Exercise material:
(** The buffer is large enough. *)
Definition zbx_iprange_ip2str (t : ip_type) (ipaddress : list Z) : list Z :=
  match t with
  | ZBX_IPRANGE_V6 => join_with (ch ":") (print_number 16 <$> take 8 ipaddress)
  | ZBX_IPRANGE_V4 => join_with (ch ".") (print_number 10 <$> take 4 ipaddress)
  end.

(** The static variables and the text; an empty text starts anew. *)
Definition zbx_iprange_uniq_next (ipranges : list zbx_iprange) (x : nat * list Z) (ip : list Z)
    : res (bool * (nat * list Z) * list Z) :=
  match ip with
  | [] =>
    match ipranges with
    | [] => Undef
    | r :: _ =>
      let address := zbx_iprange_first r x.2 in
      Ret (true, (0%nat, address), zbx_iprange_ip2str (type r) address)
    end
  | _ =>
    r ← zbx_iprange_uniq_iter ipranges x;
    let '(ok, (idx, address)) := (r : bool * (nat * list Z)) in
    Ret (ok, (idx, address), if ok : bool then zbx_iprange_ip2str (type (iprange_at ipranges idx)) address else ip)
  end.

Definition ZBX_PORTRANGE_INIT_PORT : Z := -1.

Definition port_range (ranges : list zbx_range) (i : nat) : zbx_range := nth i ranges (Range 0 0).

Definition port_seen (ranges : list zbx_range) (idx : nat) (port : Z) : bool :=
  existsb (fun r => (from r <=? port) && (port <=? to r)) (take idx ranges).

Definition port_body (ranges : list zbx_range) (x : nat * Z) : res ((nat * Z) + (bool * (nat * Z))) :=
  let '(idx, port) := x in
  let port := port + 1 in
  if to (port_range ranges idx) <? port then
    if (S idx =? length ranges)%nat then Ret (inr (false, (S idx, port)))
    else
      let port := from (port_range ranges (S idx)) in
      Ret (if port_seen ranges (S idx) port then inl (S idx, port) else inr (true, (S idx, port)))
  else Ret (if port_seen ranges idx port then inl (idx, port) else inr (true, (idx, port))).

(** Ports are 16 bits wide. *)
Definition zbx_portrange_uniq_iter (ranges : list zbx_range) (x : nat * Z) : res (bool * (nat * Z)) :=
  let '(idx, port) := x in
  match ranges with
  | [] => Ret (false, x)
  | r :: _ =>
    if port =? ZBX_PORTRANGE_INIT_PORT then Ret (true, (0%nat, from r))
    else if (idx =? length ranges)%nat then Ret (false, x)
    else while (16 + length ranges) (port_body ranges) (idx, port)
  end.

Definition zbx_portrange_uniq_next (ranges : list zbx_range) (x : nat * Z) (port : Z) : res (bool * (nat * Z) * Z) :=
  let '(idx, current_port) := x in
  match ranges with
  | [] => Ret (false, x, port)
  | r :: _ =>
    if port =? ZBX_PORTRANGE_INIT_PORT then Ret (true, (0%nat, from r), from r)
    else if (length ranges =? idx)%nat then Ret (false, x, port)
    else
      q ← zbx_portrange_uniq_iter ranges (idx, current_port);
      let '(ok, (idx, current_port)) := (q : bool * (nat * Z)) in
      Ret (ok, (idx, current_port), if ok : bool then current_port else port)
  end.
(* ===== verification/IpPath.v ===== *)
(** Walks: a partial function applied from a start until it has no next, as a
    list; walks in a row, walks that leave elements out, and the numbers of a
    product of intervals in lexicographic order. *)

From Stdlib Require Import ZArith Lia.
From S2P Require Import Prelude.
From stdpp Require Import base numbers list.

Open Scope Z_scope.

(* ------------------------------------------------------------------ *)
(** ** Walks *)

(** [path f a l b]: [l] are [a], what follows it by [f], and so on to [b]. *)
Inductive path {A : Type} (f : A -> option A) : A -> list A -> A -> Prop :=
| path_one a : path f a [a] a
| path_step a b l c : f a = Some b -> path f b l c -> path f a (a :: l) c.

(** The walk is over at [b]. *)
Definition walk {A : Type} (f : A -> option A) (a : A) (l : list A) : Prop := exists b, path f a l b /\ f b = None.

Lemma path_app {A : Type} (f : A -> option A) (a b c d : A) (l l' : list A) :
  path f a l b -> f b = Some c -> path f c l' d -> path f a (l ++ l') d.
Proof. induction 1 as [a|a b' l e E _ IH]; intros Eb H'; cbn; econstructor; eauto. Qed.

Lemma path_head {A : Type} (f : A -> option A) (a b : A) (l : list A) : path f a l b -> exists l', l = a :: l'.
Proof. destruct 1; eauto. Qed.

Lemma path_last {A : Type} (f : A -> option A) (a b : A) (l : list A) : path f a l b -> b ∈ l.
Proof. induction 1; [by left|by right]. Qed.

Lemma path_from {A : Type} (f : A -> option A) (a b x : A) (l : list A) :
  path f a l b -> x ∈ l -> exists l', path f x l' b /\ (length l' <= length l)%nat.
Proof.
  induction 1 as [a|a c l b E H IH].
  - intros ->%list_elem_of_singleton. exists [a]. split; [constructor|done].
  - intros [-> | Hx]%elem_of_cons; [exists (a :: l); split; [by econstructor|done]|]. destruct (IH Hx) as (l' & Hp & Hl).
    exists l'. split; [done|]. cbn. lia.
Qed.

Lemma path_map {A B : Type} (f : A -> option A) (g : B -> option B) (h : A -> B) (a b : A) (l : list A) :
  (forall x y, x ∈ l -> y ∈ l -> f x = Some y -> g (h x) = Some (h y)) -> path f a l b -> path g (h a) (h <$> l) (h b).
Proof.
  intros Hg H. induction H as [a|a b l c E H IH]; cbn; [constructor|].
  econstructor; [|apply IH; intros x y Hx Hy; apply Hg; by right].
  apply Hg; [by left| |done]. right. apply path_head in H as [l' ->]. by left.
Qed.

Lemma path_tail {A : Type} (f : A -> option A) (a x y c : A) (l : list A) :
  path f a (x :: y :: l) c -> a = x /\ f x = Some y /\ path f y (y :: l) c.
Proof.
  intros H. inversion H as [|? b ? ? E H']; subst. split; [done|]. pose proof H' as Hh. apply path_head in Hh as [l' [= <- <-]]. done.
Qed.

Lemma path_init {A : Type} (f : A -> option A) (a z c : A) (l : list A) :
  path f a (l ++ [z]) c -> z = c /\ (l <> [] -> exists b, path f a l b /\ f b = Some c).
Proof.
  revert a. induction l as [|x l IH]; intros a H; cbn in H.
  - split; [|done]. inversion H as [|? b ? ? _ H']; subst; [done|]. inversion H'.
  - destruct l as [|y l].
    + apply path_tail in H as (-> & E & H). destruct (IH z H) as [-> _]. split; [done|]. intros _. exists x.
      split; [constructor|done].
    + apply path_tail in H as (-> & E & H). destruct (IH y H) as [-> Hb]. split; [done|]. intros _.
      destruct (Hb ltac:(done)) as (b & Hp & Eb). exists b. split; [|done]. by econstructor.
Qed.

(* ------------------------------------------------------------------ *)
(** ** Walks that leave elements out *)

Section Kept.
  Context {A : Type} (f : A -> option A) (keep : A -> bool).
  (** A loop that goes on to the next element that is kept; [k] rounds of two
      to its power. *)
  Context (k : nat) (body : A -> res (A + (bool * A))).
  Context (body_none : forall a, f a = None -> exists z, body a = Ret (inr (false, z))).
  Context (body_some : forall a b, f a = Some b -> body a = Ret (if keep b then inr (true, b) else inl b)).

Definition next_kept (a : A) : option A := match while k body a with Ret (true, b) => Some b | _ => None end.

Lemma kept_run (a b : A) (l : list A) :
  path f a l b -> f b = None -> Z.of_nat (length l) < 2 ^ Z.of_nat k ->
  exists v, while k body a = Ret v /\
    match filter (fun x => keep x = true) (tail l) with y :: _ => v = (true, y) | [] => v.1 = false end.
Proof.
  intros H Hb Hk. eapply (while_rank body (fun n s => exists l', path f s l' b /\ n = Z.of_nat (length l') /\
    filter (fun x => keep x = true) (tail l') = filter (fun x => keep x = true) (tail l))); [|by exists l|done].
  intros n s (l' & Hl & -> & Hf). inversion Hl as [s0 | s0 s' l0 c E H']; subst.
  - right. destruct (body_none b Hb) as [z Ez]. exists (false, z). split; [done|]. cbn in Hf. by rewrite <- Hf.
  - cbn [tail] in Hf. destruct (path_head _ _ _ _ H') as [l1 ->]. rewrite filter_cons in Hf. pose proof (body_some s s' E) as Eb.
    destruct (keep s') eqn:Ek.
    + right. exists (true, s'). split; [done|]. rewrite decide_True in Hf by done. by rewrite <- Hf.
    + left. exists s', (Z.of_nat (length (s' :: l1))). split; [done|]. rewrite decide_False in Hf by done.
      split; [by exists (s' :: l1)|]. cbn [length]. lia.
Qed.

Lemma kept_next (a b : A) (l : list A) :
  path f a l b -> f b = None -> Z.of_nat (length l) < 2 ^ Z.of_nat k ->
  next_kept a = head (filter (fun x => keep x = true) (tail l)).
Proof.
  intros H Hb Hk. destruct (kept_run a b l H Hb Hk) as ([[] y] & E & Hv); unfold next_kept; rewrite E;
    destruct (filter _ (tail l)); cbn in *; congruence.
Qed.

Lemma kept_walk (a b : A) (l : list A) :
  path f a l b -> f b = None -> Z.of_nat (length l) < 2 ^ Z.of_nat k ->
  walk next_kept a (a :: filter (fun x => keep x = true) (tail l)).
Proof.
  intros H Hb. induction H as [a | a a' l c E H IH]; intros Hk.
  - exists a. split; [constructor|]. rewrite (kept_next a a [a]); [done|constructor|done|done].
  - cbn [length] in Hk. destruct (IH Hb ltac:(lia)) as (z & Hp & Hz).
    pose proof (kept_next a c (a :: l) (path_step f _ _ _ _ E H) Hb Hk) as Ha. pose proof (kept_next a' c l H Hb ltac:(lia)) as Ha'.
    cbn [tail] in *. destruct (path_head _ _ _ _ H) as [l1 ->]. cbn [tail] in *. rewrite filter_cons in *.
    destruct (keep a') eqn:Ek; [rewrite decide_True in * by done|rewrite decide_False in * by done].
    + exists z. split; [|done]. by econstructor.
    + destruct (filter (fun x => keep x = true) l1) as [|y l2]; cbn in Ha, Ha'.
      * exists a. split; [constructor|done].
      * apply path_tail in Hp as (_ & _ & Hp). exists z. split; [|done]. by econstructor.
Qed.
End Kept.

(** A walk by functions that agree on its elements. *)
Lemma walk_ext {A : Type} (f g : A -> option A) (a : A) (l : list A) :
  (forall x, x ∈ l -> f x = g x) -> walk f a l -> walk g a l.
Proof.
  intros Hfg (b & Hp & Hb). exists b. split; [|rewrite <- Hfg; [done|by eapply path_last]].
  pose proof (path_map f g id a b l) as H. rewrite list_fmap_id in H. apply H; [|done]. intros x y Hx _ E. unfold id. by rewrite <- Hfg.
Qed.

(** The first element with a property. *)
Lemma first_such {A : Type} (P : A -> Prop) `{forall x, Decision (P x)} (l : list A) :
  Exists P l -> exists pre x post, l = pre ++ x :: post /\ P x /\ Forall (fun y => ~ P y) pre.
Proof.
  induction l as [|y l IH]; [by inversion 1|]. destruct (decide (P y)) as [Hy|Hy]; [by exists [], y, l|].
  intros [HE | HE]%Exists_cons; [done|]. destruct (IH HE) as (pre & x & post & -> & Hx & Hp). exists (y :: pre), x, post.
  split_and!; [done..|]. by constructor.
Qed.
Lemma iprange_walk_exact_witness :
  let r := Iprange (replicate 3 (Range 10 10) ++ [Range 4 7] ++ replicate 4 (Range 0 0)) ZBX_IPRANGE_V4 true in
  let address := replicate 8 0 in
  addresses r = [[10; 10; 10; 5]; [10; 10; 10; 6]] /\
  walk (next r) (zbx_iprange_first r address) ((fun a => a ++ replicate 4 0) <$> addresses r) /\ zbx_iprange_volume r = 2.
Proof.
  intros r address.
  assert (Hr : range_ok r).
  { split; [done|]. split; [|done]. cbn. repeat constructor; cbn; lia. }
  destruct (iprange_walk_exact r address Hr eq_refl) as (H & _ & _ & Hv).
  split; [vm_compute; done|]. split; [exact H|]. rewrite Hv. vm_compute. done.
Defined.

What this task involves: All lines of the data above that include the word "take" must be shown.

Response below:
  | ZBX_IPRANGE_V6 => join_with (ch ":") (print_number 16 <$> take 8 ipaddress)
  | ZBX_IPRANGE_V4 => join_with (ch ".") (print_number 10 <$> take 4 ipaddress)
  existsb (fun r => (from r <=? port) && (port <=? to r)) (take idx ranges).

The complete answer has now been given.